O interessante nesse mar de conselhos é ver como cada item é discutido, decomposto em suas múltiplas propriedades. Brócolis têm zinco; o tomate, licopeno; a abóbora, magnésio. Com o crescimento de casos de diabetes, algumas mensagens são proibitivas: corte o pão, o leite, o macarrão, a batata. O pão branco ou integral, um alimento tão popular e mítico, tem fortes adversários nas redes. Em termos de oposição, creio que existe um alimento que realmente só tem detratores: o açúcar.
A intensidade de conversas sobre comida e suplementos alimentares me leva à conclusão de que isso acabará desaguando na política. Como assim? É célebre a frase segundo a qual, assim como as salsichas, ficaríamos assustados se soubéssemos como são feitas as leis. Não me refiro apenas a leis, embora no Rio já se discuta, tanto na cidade quanto no estado, como proibir alimentos ultraprocessados nas merendas escolares. Se é dinheiro público que alimenta as escolas, por que não refletir sobre o tema? Por que distribuir alimentos com açúcar, gordura saturada e sódio para as crianças? Não estaríamos criando um gigantesco problema de saúde para o futuro?
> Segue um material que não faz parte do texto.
Lemma durable_body now p players source db fin db' :
  durable (p_match_id p) db -> transaction_body now p players source db = (Ok fin, db') ->
  same_facts db db' /\ fin_facts_written fin = false.
Proof.
  intros (r & Hr & Hd) E. unfold transaction_body in E.
  apply try_ok in E as (population & db1 & Ec & E). pose proof (classify_queue_ok _ _ _ _ Ec) as (Hl1 & _ & _).
  assert (same_facts db db1) as F1 by (eapply keeps_facts_after; [apply keeps_facts_classify|exact Ec|by split_and!]).
  apply try_ok in E as (locked & db2 & Elock & E). pose proof (lock_row _ _ _ _ _ _ _ Elock) as [_ Hst].
  rewrite Hl1, Hr in Hst. simpl in Hst. subst locked.
  assert (same_facts db db2) as F2 by (eapply keeps_facts_after; [apply keeps_facts_lock|exact Elock|done]).
  assert (forall stage write db, stage ∈ FACT_STAGES ->
            stage_unless now (p_match_id p) (row_completed_stages r) stage write db
            = (Ok (row_completed_stages r), db)) as Hdone.
  { intros stage write db0 Hs. by apply stage_unless_durable, Hd. }
  apply try_ok in E as (s1 & db3 & E3 & E). rewrite Hdone in E3 by set_solver. injection E3 as <- <-.
  apply try_ok in E as (s2 & db4 & E4 & E). rewrite Hdone in E4 by set_solver. injection E4 as <- <-.
  apply try_ok in E as ([] & db5 & E5 & E).
  assert (same_facts db db5) as F5.
  { eapply keeps_facts_after; [|exact E5|exact F2].
    case_bool_decide; [apply keeps_facts_rest|intros ?; by split_and!]. }
  apply try_ok in E as ([] & db6 & E6 & E). eapply keeps_facts_after in E6; [|apply keeps_facts_rest|exact F5].
  apply try_ok in E as (s3 & db7 & E7 & E). rewrite Hdone in E7 by set_solver. injection E7 as <- <-.
  apply try_ok in E as ([] & db8 & E8 & E). injection E as <- <-. simpl. split.
  - eapply keeps_facts_after; [apply keeps_facts_update|exact E8|done].
  - rewrite !bool_decide_eq_true_2 by (apply Hd; set_solver). done.
Qed.

Lemma finalize_durable p source db fin db' :
  finalize p source db = (Ok fin, db') -> durable (p_match_id p) db'.
Proof.
  intros (_ & now & r' & Hl & Hc)%finalize_closes. exists r'. split; [by rewrite Hl, lookup_insert_eq|].
  intros stage Hs. apply (cr_stages _ _ _ _ _ Hc). by right.
Qed.
(** Finalizing a match again writes no fact twice.  After a finalization
    that succeeded, another one of the same match, with whatever payload and
    source, leaves every fact table as it was and reports that it wrote
    nothing. *)
Theorem finalize_repeated p source p' source' db fin db1 fin' db2 :
  finalize p source db = (Ok fin, db1) -> p_match_id p' = p_match_id p ->
  finalize p' source' db1 = (Ok fin', db2) ->
  same_facts db1 db2 /\ fin_facts_written fin' = false /\
  (forall stage, stage ∈ fin_completed_stages fin -> stage ∈ fin_completed_stages fin').
Proof.
  intros E Hid E'. pose proof (finalize_durable _ _ _ _ _ E) as Hd. rewrite <- Hid in Hd.
  pose proof E' as E''. apply finalize_closes in E as (_ & now & r & Hl & Hc).
  apply finalize_closes in E'' as (_ & now' & r' & Hl' & Hc').
  apply finalize_ok in E' as (? & ? & w & db3 & _ & E' & Ht).
  apply durable_body in E' as [Hf Hw]; [|done]. split_and!; [|done|].
  - eapply same_facts_trans; [|apply same_tables_facts, Ht]. exact Hf.
  - intros stage Hs. apply (cr_reported _ _ _ _ _ Hc'), (cr_stages _ _ _ _ _ Hc'). left.
    rewrite Hid, Hl, lookup_insert_eq. simpl. by apply (cr_reported _ _ _ _ _ Hc).
Qed.

(** ** The count of an hour *)

Lemma hour_range t : 0 <= hour_of t <= 23.
Proof. unfold hour_of, day_seconds, hour_seconds. Z.to_euclidean_division_equations. lia. Qed.

(** The matches of a queue in the hour an instant falls in, its own offset's
    clock telling the hour. *)
Definition of_hour (queue_id : Z) (t : OffsetTime) (e : (Z * Z) * MatchRow) : bool :=
  (m_queue_id (snd e) =? queue_id)
  && ((snd (fst e) / micros + offset_seconds t) / hour_seconds =? local_seconds t / hour_seconds)
  && negb (q_limited (m_quality (snd e))).

Lemma in_hour_of queue_id t e :
  hour_of t < 23 ->
  in_hour queue_id (replace_hour t (hour_of t)) (replace_hour t ((hour_of t + 1) mod 24)) e
  = of_hour queue_id t e.
Proof.
  intros Hh. pose proof (hour_range t). unfold in_hour, of_hour. f_equal. rewrite <- andb_assoc. f_equal.
  rewrite (Z.mod_small (hour_of t + 1)) by lia. apply eq_true_iff_eq.
  rewrite andb_true_iff, Z.leb_le, Z.ltb_lt, Z.eqb_eq.
  unfold replace_hour, date_of, hour_of, local_seconds, day_seconds, hour_seconds, micros in *. Z.to_euclidean_division_equations. lia.
Qed.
Em alguns casos, o caminho é campanha de educação, sem paranoias, estritamente baseada no que for cientificamente comprovado. Lembro-me de uma lei no Rio que proibia o sal na mesa dos restaurantes. Era preciso pedir. Essa lei não pegou, assim como tantas outras. Da mesma forma, creio que Bolsonaro errou a mão quando fez um decreto isentando os impostos da whey protein e da creatina. Também não é por aí, creio.
O capítulo dos suplementos alimentares também é outra área dominante nas redes sociais. Quem levar a sério consumirá magnésio, ômega 3, cúrcuma, potes de vitamina, astaxantina, ginkgo biloba, enfim, passará o dia tomando pílulas e corre o risco de se intoxicar.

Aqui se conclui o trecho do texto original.